Definition kfree (pa : Z) : M unit :=
  if negb (pa mod PAGE_SIZE =? 0) then panic "kfree: address not page aligned" else
  start ← gets start_page;
  if (pa <? start) || (MEM_END <=? pa) then
    panic "kfree: address outside the allocatable range"
  else
    let i := page_idx pa in
    memset pa 0 PAGE_SIZE;;
    lock MemLock;;
    b ← gets (fun s => bit s i);
    if negb (b =? 0) then
      unlock MemLock;; panic "kfree: double free"
    else
      modify (set_bit i 1);;
      unlock MemLock.

(** The scan of [kalloc], [k] entries from [i] on. *)
Fixpoint kalloc_scan (k : nat) (i : Z) (s : kstate) : option Z :=
  match k with
  | O => None
  | S k => if negb (bit s i =? 0) then Some i else kalloc_scan k (i + 1) s
  end.

Definition kalloc : M Z :=
  lock MemLock;;
  found ← gets (kalloc_scan (Z.to_nat NUM_PAGES) 0);
  match found with
  | Some i =>
      modify (set_bit i 0);;
      unlock MemLock;;
      mret (u32 (MEM_START + i * PAGE_SIZE))
  | None => unlock MemLock;; mret 0
  end.

Fixpoint kfree_range_loop (fuel : nat) (curr end_ : Z) : M unit :=
  if curr <? end_ then
    match fuel with
    | O => nofuel
    | S fuel => kfree curr;; kfree_range_loop fuel (curr +w PAGE_SIZE) end_
    end
  else mret tt.

Definition kfree_range (start_pa end_pa : Z) : M unit :=
  let curr := PGROUNDUP start_pa in
  let end_ := PGROUNDDOWN end_pa in
  kfree_range_loop (Z.to_nat (U32 / PAGE_SIZE)) curr end_.

Fixpoint clear_bits (n : nat) (i : Z) : M unit :=
  match n with
  | O => mret tt
  | S n => modify (set_bit i 0);; clear_bits n (i + 1)
  end.

(** Debugging aid: a value of [increment] bytes at [a]. *)
Definition load_sized (increment : Z) (m : gmap Z Z) (a : Z) : Z :=
  if increment =? 1 then load8 m a else if increment =? 2 then load16 m a else load32 m a.

Fixpoint print_mem_loop (fuel : nat) (addr len increment i : Z) : M unit :=
  if i <? len then
    match fuel with
    | O => nofuel
    | S fuel =>
        let curr_addr := addr +w i in
        printf "%p: " [AInt curr_addr];;
        val ← gets (fun s => load_sized increment (mem s) curr_addr);
        printf ("%p" +:+ nl) [AInt val];;
        print_mem_loop fuel addr len increment (i + increment)
    end
  else mret tt.

Definition print_mem (addr len increment : Z) : M unit :=
  if negb ((increment =? 1) || (increment =? 2) || (increment =? 4)) then printf "Invalid increment" []
  else print_mem_loop (Z.to_nat len) addr len increment 0.

Definition init_bitmap `{Layout} : M unit :=
  init_lock MemLock "mem";;
  modify (set_start_page (PGROUNDUP sym_end));;
  start ← gets start_page;
  clear_bits (Z.to_nat (page_idx start)) 0;;
  kfree_range start MEM_END.

(** * Byte primitives: what they leave in memory *)

Lemma memset_loop_spec n : forall m p v a, 0 <= p -> p + Z.of_nat n <= U32 ->
  load8 (memset_loop n m p v) a =
    if (p <=? a) && (a <? p + Z.of_nat n) then u8 v else load8 m a.
Proof.
  induction n as [|n IH]; intros m p v a H0 Hn; cbn [memset_loop].
  { zcase; [lia | done]. }
  destruct (decide (n = 0%nat)) as [-> | Hne].
  - cbn [memset_loop]. change (Z.of_nat 1) with 1 in *. destruct (decide (p = a)) as [-> |].
    + rewrite load8_store8_eq. zcase; [done | lia].
    + rewrite load8_store8_ne by done. zcase; [lia | done].
  - rewrite u32_small by lia. rewrite IH by lia.
    destruct (decide (p = a)) as [-> |].
    + rewrite load8_store8_eq. zcase; zcase; (done || lia).
    + rewrite load8_store8_ne by done. zcase; zcase; (done || lia).
Qed.

(** Copying upwards is right unless the destination starts inside the source. *)
Lemma move_up_spec n : forall m d s a, 0 <= d -> d + Z.of_nat n <= U32 -> 0 <= s ->
  s + Z.of_nat n <= U32 -> d <= s \/ s + Z.of_nat n <= d ->
  load8 (move_up n m d s) a =
    if (d <=? a) && (a <? d + Z.of_nat n) then load8 m (s + (a - d)) else load8 m a.
Proof.
  induction n as [|n IH]; intros m d s a Hd Hdn Hs Hsn Hov; cbn [move_up].
  { zcase; [lia | done]. }
  destruct (decide (n = 0%nat)) as [-> | Hne].
  - cbn [move_up]. change (Z.of_nat 1) with 1 in *. destruct (decide (d = a)) as [-> |].
    + rewrite load8_store8_eq. unfold load8 at 1. rewrite u8_idem. zcase; [| lia].
      replace (s + (a - a)) with s by lia. done.
    + rewrite load8_store8_ne by done. zcase; [lia | done].
  - rewrite !u32_small by lia. rewrite IH by lia.
    destruct (decide (d = a)) as [-> |].
    + zcase; [lia |]. rewrite load8_store8_eq. unfold load8 at 1. rewrite u8_idem.
      zcase; [| lia]. replace (s + (a - a)) with s by lia. done.
    + rewrite (load8_store8_ne m d a) by done.
      zcase; zcase; try lia. rewrite load8_store8_ne by lia.
      f_equal. lia.
Qed.

(** Copying downwards, from the ends, is right if the source does not start higher. *)
Lemma move_down_spec n : forall m d s a, 0 <= d -> d + Z.of_nat n < U32 -> 0 <= s ->
  s + Z.of_nat n < U32 -> s <= d ->
  load8 (move_down n m (d + Z.of_nat n) (s + Z.of_nat n)) a =
    if (d <=? a) && (a <? d + Z.of_nat n) then load8 m (s + (a - d)) else load8 m a.
Proof.
  induction n as [|n IH]; intros m d s a Hd Hdn Hs Hsn Hov; cbn [move_down].
  { zcase; [lia | done]. }
  rewrite !u32_small by lia.
  replace (d + Z.of_nat (S n) - 1) with (d + Z.of_nat n) by lia.
  replace (s + Z.of_nat (S n) - 1) with (s + Z.of_nat n) by lia.
  rewrite IH by lia. destruct (decide (a = d + Z.of_nat n)) as [-> |].
  - zcase; [lia |]. rewrite load8_store8_eq. unfold load8 at 1. rewrite u8_idem.
    zcase; [| lia]. unfold load8. do 2 f_equal. lia.
  - rewrite (load8_store8_ne m _ a) by lia.
    zcase; zcase; try lia. by rewrite load8_store8_ne by lia.
Qed.

(** Addresses a C object may occupy: it ends below the top of the space. *)
Definition span_ok (a n : Z) : Prop := 0 <= a /\ 0 <= n /\ a + n < U32.

Lemma memmove_mem_spec m dst src n a : span_ok dst n -> span_ok src n ->
  load8 (memmove_mem m dst src n) a =
    if (dst <=? a) && (a <? dst + n) then load8 m (src + (a - dst)) else load8 m a.
Proof.
  intros (Hd & Hn & Hdn) (Hs & _ & Hsn). unfold memmove_mem. rewrite (u32_small (src + n)) by lia.
  destruct (n =? 0) eqn:E; zbool; [zcase; [lia | done] |].
  assert (Hk : n = Z.of_nat (Z.to_nat n)) by lia. revert Hk. generalize (Z.to_nat n).
  intros k ->.
  destruct ((src <? dst) && (dst <? src + _)) eqn:Eo; zbool.
  - rewrite u32_small by lia. apply move_down_spec; lia.
  - apply move_up_spec; lia.
Qed.

Lemma memmove_unchanged m dst src n : span_ok dst n -> span_ok src n ->
  mem_unchanged (fun a => dst <= a < dst + n) m (memmove_mem m dst src n).
Proof. intros Hd Hs a Ha. rewrite memmove_mem_spec by done. zcase; [lia | done]. Qed.

#[global] Arguments memset_loop : simpl never.
#[global] Arguments memmove_mem : simpl never.

(** ** Pages *)

Lemma PGROUNDDOWN_spec a : PGROUNDDOWN a = a - a mod 4096.
Proof. unfold PGROUNDDOWN. apply land_lnot_4095. Qed.

Lemma PGROUNDUP_spec a : PGROUNDUP a = u32 (a + 4095) - u32 (a + 4095) mod 4096.
Proof. unfold PGROUNDUP. apply (land_lnot_4095 (a +w 4095)). Qed.

Lemma PGROUNDUP_aligned a : a mod 4096 = 0 -> 0 <= a < U32 -> PGROUNDUP a = a.
Proof.
  intros Ha Hr. rewrite PGROUNDUP_spec. unfold U32 in Hr.
  rewrite u32_small by (unfold U32; zlia). zlia.
Qed.

(** A page-aligned address of RAM. *)
Definition ram_page (a : Z) : Prop := a mod PAGE_SIZE = 0 /\ MEM_START <= a < MEM_END.
Definition idx (a : Z) : Z := (a - MEM_START) / PAGE_SIZE.
Definition in_page (p a : Z) : Prop := p <= a < p + PAGE_SIZE.

Lemma page_idx_ram a : MEM_START <= a < MEM_END -> page_idx a = idx a.
Proof.
  intros H. unfold page_idx, idx, MEM_START, MEM_END, PAGE_SIZE in *. rewrite PGROUNDDOWN_spec.
  assert (Hs : s32 (a - a mod 4096 - 0x80000000) = a - a mod 4096 - 0x80000000).
  { unfold s32. rewrite u32_small by (unfold U32; zlia). zcase; [done | zlia]. }
  rewrite Hs. rewrite Z.quot_div_nonneg by zlia. zcase; [zlia |]. zlia.
Qed.

Lemma idx_range a : MEM_START <= a < MEM_END -> 0 <= idx a < NUM_PAGES.
Proof.
  intros H. unfold idx, NUM_PAGES, MEM_START, MEM_END, PAGE_SIZE in *.
  change ((0x88000000 - 0x80000000) / 4096) with 32768. zlia.
Qed.

Lemma idx_inj a b : ram_page a -> ram_page b -> idx a = idx b -> a = b.
Proof. unfold ram_page, idx, MEM_START, MEM_END, PAGE_SIZE. intros. zlia. Qed.

Lemma idx_addr i : 0 <= i < NUM_PAGES ->
  let a := u32 (MEM_START + i * PAGE_SIZE) in ram_page a /\ idx a = i.
Proof.
  intros Hi a. change NUM_PAGES with 32768 in Hi.
  unfold a, ram_page, idx, MEM_START, MEM_END, PAGE_SIZE.
  rewrite u32_small by (unfold U32; lia). zlia.
Qed.

Lemma page_disjoint p q a : ram_page p -> ram_page q -> in_page p a -> in_page q a -> p = q.
Proof. unfold ram_page, in_page, PAGE_SIZE, MEM_START, MEM_END. intros. zlia. Qed.

Lemma ram_page_span a : ram_page a -> span_ok a PAGE_SIZE.
Proof. unfold ram_page, span_ok, PAGE_SIZE, MEM_START, MEM_END, U32. lia. Qed.

(** * The allocator *)

(** Only whole pages between [start_page] and the end of RAM are ever free. *)
Record alloc_ok (s : kstate) : Prop := {
  ao_start : start_page s mod PAGE_SIZE = 0 /\ MEM_START <= start_page s <= MEM_END;
  ao_bits : forall i, bit s i <> 0 -> idx (start_page s) <= i < NUM_PAGES
}.

(** Page [a] is available. *)
Definition avail (s : kstate) (a : Z) : Prop := ram_page a /\ bit s (idx a) <> 0.

(** The allocator may be called. *)
Record kready (s : kstate) : Prop := {
  kr_alloc : alloc_ok s;
  kr_lock : can_lock MemLock (sy s);
  kr_print : can_print s
}.

Lemma kready_frame s s' : kframe s s' -> kready s -> alloc_ok s' -> kready s'.
Proof.
  intros Hf [_ Hl Hp] Ha. split; [done | | by eapply can_print_frame].
  by rewrite (kf_sy _ _ Hf).
Qed.

Lemma alloc_ok_same s s' : start_page s' = start_page s ->
  (forall i, bit s' i <> 0 -> bit s i <> 0) -> alloc_ok s -> alloc_ok s'.
Proof. intros Hs Hb [H1 H2]. split; rewrite Hs; auto. Qed.

Lemma kready_printed s s' : printed s s' -> kready s -> kready s'.
Proof.
  intros (Hf & _ & Hb & _) Hr. eapply kready_frame; [done | done |].
  apply (alloc_ok_same s); [apply Hf | | apply Hr]. intros i. unfold bit. by rewrite Hb.
Qed.

(** What [kalloc] does when it finds no page, and when it returns page [a]. *)
Record alloc_none (s s' : kstate) : Prop := {
  an_frame : kframe s s';
  an_mem : mem s' = mem s;
  an_out : out s' = out s;
  an_bitmap : mem_bitmap s' = mem_bitmap s;
  an_full : forall a, ~ avail s a
}.

Record alloc_some (s : kstate) (a : Z) (s' : kstate) : Prop := {
  as_frame : kframe s s';
  as_mem : mem s' = mem s;
  as_out : out s' = out s;
  as_bitmap : mem_bitmap s' = <[idx a := 0]> (mem_bitmap s);
  as_avail : avail s a;
  as_start : start_page s <= a;
  as_first : forall b, avail s b -> a <= b
}.

(** What [kfree] does to page [a]. *)
Record freed (s : kstate) (a : Z) (s' : kstate) : Prop := {
  fr_frame : kframe s s';
  fr_out : out s' = out s;
  fr_bitmap : mem_bitmap s' = <[idx a := 1]> (mem_bitmap s);
  fr_mem : forall x, load8 (mem s') x =
    if (a <=? x) && (x <? a + PAGE_SIZE) then 0 else load8 (mem s) x
}.

(** A page the kernel has handed out and may take back. *)
Definition owned (s : kstate) (a : Z) : Prop :=
  ram_page a /\ start_page s <= a /\ bit s (idx a) = 0.

Lemma kalloc_scan_spec k : forall i s,
  match kalloc_scan k i s with
  | Some j => i <= j < i + Z.of_nat k /\ bit s j <> 0 /\ (forall x, i <= x < j -> bit s x = 0)
  | None => forall x, i <= x < i + Z.of_nat k -> bit s x = 0
  end.
Proof.
  induction k as [|k IH]; intros i s; cbn [kalloc_scan]; [lia |].
  destruct (negb (bit s i =? 0)) eqn:E; zbool; [split_and!; lia |].
  specialize (IH (i + 1) s). destruct (kalloc_scan k (i + 1) s) as [j|].
  - destruct IH as (Hj & Hb & Hx). split_and!; [lia | lia | done |].
    intros x Hx'. destruct (decide (x = i)) as [-> |]; [done |]. apply Hx. lia.
  - intros x Hx'. destruct (decide (x = i)) as [-> |]; [done |]. apply IH. lia.
Qed.

Lemma wp_kalloc Q s : kready s ->
  (forall s', alloc_none s s' -> Q 0 s') ->
  (forall a s', alloc_some s a s' -> Q a s') -> wp kalloc Q s.
Proof.
  intros Hr HN HS. pose proof Hr as [[Hst Hbits] Hl _]. unfold kalloc.
  apply wp_bind, wp_lock; [done |]. apply wp_bind, wp_gets.
  pose proof (kalloc_scan_spec (Z.to_nat NUM_PAGES) 0
    (set_sy (sync_lock MemLock (sy s)) s)) as Hs.
  rewrite Z2Nat.id in Hs by done. unfold bit in Hs; cbn [mem_bitmap set_sy] in Hs.
  change (get0 0 (mem_bitmap s)) with (bit s) in Hs.
  destruct (kalloc_scan _ _ _) as [i|].
  - destruct Hs as (Hi & Hb & Hx). apply wp_bind, wp_modify, wp_bind.
    apply (wp_unlock _ (sy s)); [done | done |]. intros y' Hy'. apply wp_ret.
    destruct (idx_addr i Hi) as [Hram Hidx]. apply HS. split; cbn; try done.
    + by rewrite Hidx.
    + split; [done |]. by rewrite Hidx.
    + destruct (Hbits i Hb) as [Hle _]. rewrite <- Hidx in Hle. revert Hle Hram Hst.
      generalize (u32 (MEM_START + i * PAGE_SIZE)). intros a.
      unfold ram_page, idx, MEM_START, MEM_END, PAGE_SIZE. intros. zlia.
    + intros b [Hbr Hbb]. destruct (decide (idx b < i)) as [Hlt | Hge].
      { destruct Hbb. apply Hx. split; [apply idx_range, Hbr | done]. }
      rewrite <- Hidx in Hge. revert Hge Hram Hbr.
      generalize (u32 (MEM_START + i * PAGE_SIZE)). intros a.
      unfold ram_page, idx, MEM_START, MEM_END, PAGE_SIZE. intros. zlia.
  - apply wp_bind, (wp_unlock _ (sy s)); [done | done |]. intros y' Hy'. apply wp_ret.
    apply HN. split; cbn; try done.
    intros a [Har Hab]. apply Hab, Hs. rewrite Z.add_0_l. apply idx_range, Har.
Qed.

Lemma memset_page_spec m a x : ram_page a ->
  load8 (memset_loop (Z.to_nat PAGE_SIZE) m a 0) x =
    if (a <=? x) && (x <? a + PAGE_SIZE) then 0 else load8 m x.
Proof.
  intros Ha. pose proof (ram_page_span a Ha) as (? & ? & ?).
  rewrite memset_loop_spec; rewrite ?Z2Nat.id by lia; [done | lia | lia].
Qed.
━━━━
=== How to complete this task ===
Only one stretch of the records above is wanted: the lines between the one holding "mem_unchanged (fun a" and the one holding "intros Ha Hr.", inclusive, reproduced exactly.

=== Result of this exercise ===
  mem_unchanged (fun a => dst <= a < dst + n) m (memmove_mem m dst src n).
Proof. intros Hd Hs a Ha. rewrite memmove_mem_spec by done. zcase; [lia | done]. Qed.

#[global] Arguments memset_loop : simpl never.
#[global] Arguments memmove_mem : simpl never.

(** ** Pages *)

Lemma PGROUNDDOWN_spec a : PGROUNDDOWN a = a - a mod 4096.
Proof. unfold PGROUNDDOWN. apply land_lnot_4095. Qed.

Lemma PGROUNDUP_spec a : PGROUNDUP a = u32 (a + 4095) - u32 (a + 4095) mod 4096.
Proof. unfold PGROUNDUP. apply (land_lnot_4095 (a +w 4095)). Qed.

Lemma PGROUNDUP_aligned a : a mod 4096 = 0 -> 0 <= a < U32 -> PGROUNDUP a = a.
Proof.
  intros Ha Hr. rewrite PGROUNDUP_spec. unfold U32 in Hr.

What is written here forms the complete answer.